Find the line containing "im_UID : Z;" in the records below. Copy exactly that line and each one after it, ending at the line containing "Record BucketUsage := mkBucketUsage", and nothing more.

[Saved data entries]
*** Begin section ***
(* ===== verification/MetaTypes.v ===== *)
(** * Types, errors and value codecs of the metadata service

    Models [nufs-core/metadata/types.go] (the inode, directory-entry and
    chunk-reference rows), [errors.go] and [codec.go]. Rows are stored as
    MessagePack, or as JSON when an older release wrote them; both libraries
    are parameters: class [Codec] gives what the code calls, class
    [CodecLaws] what it relies on. *)

From stdpp Require Import base list numbers strings gmap.
From Stdlib Require Import ZArith Lia.
From S2P Require Import Prelude Bytes.

Local Open Scope Z_scope.
Local Open Scope go_scope.

(** ** Errors ([errors.go]) *)

Inductive merr : Type :=
| ErrBucketExists
| ErrBucketNotFound
| ErrBucketNotEmpty
| ErrEntryExists
| ErrEntryNotFound
| ErrInodeNotFound
| ErrDirNotEmpty
| ErrNotDirectory
| ErrNotFile
| ErrNotSymlink
| ErrNameTooLong
| ErrCrossBucketRename
| ErrXAttrNotFound
| ErrInodeModelMismatch
| ErrServiceClosed
| ErrInvalidArgument
| ErrVersionConflict
| ErrRaftConditionalConflict
| ErrExtentNotFound
| ErrChunkNotFound
| ErrChunkNotSealed
| ErrChunkAlreadySealed
| ErrBackupMetadataConflict
| ErrChunkPurgeIneligible  (* errChunkPurgeIneligible *)
| MErrNotFound          (* pebble.ErrNotFound *)
| MUnexpectedEOF        (* io.ErrUnexpectedEOF, io.EOF *)
| MErrorf (msg : string).

#[export] Instance merr_eq_dec : EqDecision merr.
Proof. solve_decision. Defined.

Abbreviation mgo := (result merr).

(** ** Rows ([types.go]) *)

Definition FileRegular : Z := 0.
Definition FileDirectory : Z := 1.
Definition FileSymlink : Z := 2.
Definition FileFIFO : Z := 3.
Definition FileCharDevice : Z := 4.
Definition FileBlockDevice : Z := 5.
Definition FileSocket : Z := 6.

Definition LayoutEmpty : Z := 0.
Definition LayoutInlineExtent : Z := 1.
Definition LayoutExtentPages : Z := 2.

Definition RootInodeID : Z := 1.
Definition MaxNameLength : Z := 255.

Record ChunkRef := mkChunkRef { cr_ID : Z; cr_Offset : Z; cr_Length : Z; cr_Version : Z }.

#[export] Instance ChunkRef_eq_dec : EqDecision ChunkRef.
Proof. solve_decision. Defined.

(** A nil slice or map is the empty one. *)
Record InodeMeta := mkInodeMeta {
  im_ID : Z; im_Type : Z; im_Size : Z; im_NLink : Z; im_BucketRoot : Z;
  im_UID : Z; im_GID : Z; im_Mode : Z; im_CTime : Z; im_MTime : Z; im_ATime : Z;
  im_Rdev : Z; im_ChunkMap : list ChunkRef; im_Symlink : list Z;
  im_XAttrs : gmap (list Z) (list Z)
}.

#[export] Instance InodeMeta_eq_dec : EqDecision InodeMeta.
Proof. solve_decision. Defined.

Record ExtentMetaV2 := mkExtentMetaV2 {
  ex_ID : Z; ex_Generation : Z; ex_LogicalLen : Z; ex_Checksum : Z; ex_PGID : Z;
  ex_PlacementEpoch : Z; ex_Lifecycle : Z; ex_StorageClass : Z; ex_ECStripeID : list Z;
  ex_CreatedAt : Z
}.

#[export] Instance ExtentMetaV2_eq_dec : EqDecision ExtentMetaV2.
Proof. solve_decision. Defined.

Record InodeMetaV2 := mkInodeMetaV2 {
  i2_ID : Z; i2_Type : Z; i2_Size : Z; i2_NLink : Z; i2_BucketRoot : Z;
  i2_UID : Z; i2_GID : Z; i2_Mode : Z; i2_CTime : Z; i2_MTime : Z; i2_ATime : Z;
  i2_Layout : Z; i2_InlineExtent : option ExtentMetaV2; i2_ExtentRoot : Z;
  i2_ExtentPageCount : Z; i2_ExtentRootVersion : Z; i2_Symlink : list Z;
  i2_XAttrs : gmap (list Z) (list Z)
}.

#[export] Instance InodeMetaV2_eq_dec : EqDecision InodeMetaV2.
Proof. solve_decision. Defined.

Record DirEntry := mkDirEntry { de_InodeID : Z; de_Type : Z; de_Name : list Z }.

#[export] Instance DirEntry_eq_dec : EqDecision DirEntry.
Proof. solve_decision. Defined.

Record BucketUsage := mkBucketUsage { bu_Name : list Z; bu_UsedBytes : Z; bu_Objects : Z }.

#[export] Instance BucketUsage_eq_dec : EqDecision BucketUsage.
Proof. solve_decision. Defined.

(** ** Value codecs ([codec.go]) *)

(** [msgpack.Marshal], [msgpack.Unmarshal] and [json.Unmarshal] at a type.
    Encoding the plain structs of this package does not fail. *)
Class Codec (A : Type) := {
  msgpack_Marshal : A -> list Z;
  msgpack_Unmarshal : list Z -> option A;
  json_Unmarshal : list Z -> option A
}.

Arguments msgpack_Marshal {A _} a.

Definition json_start (b : Z) : bool := (b =? 123) || (b =? 91).

(** [marshalValue]; both format branches call [msgpack.Marshal]. *)
Definition marshalValue {A} `{Codec A} (v : A) : list Z := msgpack_Marshal v.

(** [unmarshalValue] *)
Definition unmarshalValue {A} `{Codec A} (data : list Z) : mgo A :=
  match data with
  | [] => Err (MErrorf "pebble store: unmarshal: empty data")
  | b :: _ =>
      if json_start b then
        match json_Unmarshal data with
        | Some v => Ok v
        | None => Err (MErrorf "json unmarshal")
        end
      else
        match msgpack_Unmarshal data with
        | Some v => Ok v
        | None =>
            match json_Unmarshal data with
            | Some v => Ok v
            | None => Err (MErrorf "msgpack unmarshal")
            end
        end
  end.

(** What a MessagePack document of a struct, map, string or uint64 is: never
    empty, and its first byte is none of JSON's. *)
Definition msgpack_document (data : list Z) : Prop :=
  exists b rest, data = b :: rest /\ json_start b = false.

Class CodecLaws (A : Type) `{Codec A} : Prop := {
  marshal_document (v : A) : msgpack_document (marshalValue v);
  marshal_wf (v : A) : bytes_wf (marshalValue v);
  unmarshal_marshal (v : A) : msgpack_Unmarshal (marshalValue v) = Some v
}.

Lemma unmarshal_document {A} `{Codec A} data v :
  msgpack_document data -> msgpack_Unmarshal data = Some v -> unmarshalValue data = Ok v.
Proof. intros (b & rest & -> & E) H1. unfold unmarshalValue. by rewrite E, H1. Qed.

Lemma unmarshalValue_marshalValue {A} `{CodecLaws A} (v : A) :
  unmarshalValue (marshalValue v) = Ok v.
Proof. apply unmarshal_document; [apply marshal_document|apply unmarshal_marshal]. Qed.

Lemma marshalValue_inj {A} `{CodecLaws A} (v w : A) : marshalValue v = marshalValue w -> v = w.
Proof.
  intros E. apply (f_equal unmarshalValue) in E. rewrite !unmarshalValue_marshalValue in E. congruence.
Qed.

(** ** Two models in one row

    V1 and V2 inodes share the key [/inode/<id>]. MessagePack names the
    fields and skips those the target lacks, so a row decodes as either
    model, the fields it does not carry being zero. *)

Definition v2_of_v1 (m : InodeMeta) : InodeMetaV2 :=
  mkInodeMetaV2 (im_ID m) (im_Type m) (im_Size m) (im_NLink m) (im_BucketRoot m) (im_UID m)
    (im_GID m) (im_Mode m) (im_CTime m) (im_MTime m) (im_ATime m) LayoutEmpty None 0 0 0
    (im_Symlink m) (im_XAttrs m).

Definition v1_of_v2 (m : InodeMetaV2) : InodeMeta :=
  mkInodeMeta (i2_ID m) (i2_Type m) (i2_Size m) (i2_NLink m) (i2_BucketRoot m) (i2_UID m)
    (i2_GID m) (i2_Mode m) (i2_CTime m) (i2_MTime m) (i2_ATime m) 0 [] (i2_Symlink m) (i2_XAttrs m).

Class InodeAlias `{Codec InodeMeta, Codec InodeMetaV2} : Prop := {
  v1_as_v2 (m : InodeMeta) : msgpack_Unmarshal (marshalValue m) = Some (v2_of_v1 m);
  v2_as_v1 (m : InodeMetaV2) : msgpack_Unmarshal (marshalValue m) = Some (v1_of_v2 m)
}.

(** [InodeWithVersion] of [production.go] *)
Record InodeWithVersion := mkInodeWithVersion { iv_Inode : InodeMeta; iv_Version : Z }.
*** End section ***
_Expected answer_
  im_UID : Z; im_GID : Z; im_Mode : Z; im_CTime : Z; im_MTime : Z; im_ATime : Z;
  im_Rdev : Z; im_ChunkMap : list ChunkRef; im_Symlink : list Z;
  im_XAttrs : gmap (list Z) (list Z)
}.

#[export] Instance InodeMeta_eq_dec : EqDecision InodeMeta.
Proof. solve_decision. Defined.

Record ExtentMetaV2 := mkExtentMetaV2 {
  ex_ID : Z; ex_Generation : Z; ex_LogicalLen : Z; ex_Checksum : Z; ex_PGID : Z;
  ex_PlacementEpoch : Z; ex_Lifecycle : Z; ex_StorageClass : Z; ex_ECStripeID : list Z;
  ex_CreatedAt : Z
}.

#[export] Instance ExtentMetaV2_eq_dec : EqDecision ExtentMetaV2.
Proof. solve_decision. Defined.

Record InodeMetaV2 := mkInodeMetaV2 {
  i2_ID : Z; i2_Type : Z; i2_Size : Z; i2_NLink : Z; i2_BucketRoot : Z;
  i2_UID : Z; i2_GID : Z; i2_Mode : Z; i2_CTime : Z; i2_MTime : Z; i2_ATime : Z;
  i2_Layout : Z; i2_InlineExtent : option ExtentMetaV2; i2_ExtentRoot : Z;
  i2_ExtentPageCount : Z; i2_ExtentRootVersion : Z; i2_Symlink : list Z;
  i2_XAttrs : gmap (list Z) (list Z)
}.

#[export] Instance InodeMetaV2_eq_dec : EqDecision InodeMetaV2.
Proof. solve_decision. Defined.

Record DirEntry := mkDirEntry { de_InodeID : Z; de_Type : Z; de_Name : list Z }.

#[export] Instance DirEntry_eq_dec : EqDecision DirEntry.
Proof. solve_decision. Defined.

Record BucketUsage := mkBucketUsage { bu_Name : list Z; bu_UsedBytes : Z; bu_Objects : Z }.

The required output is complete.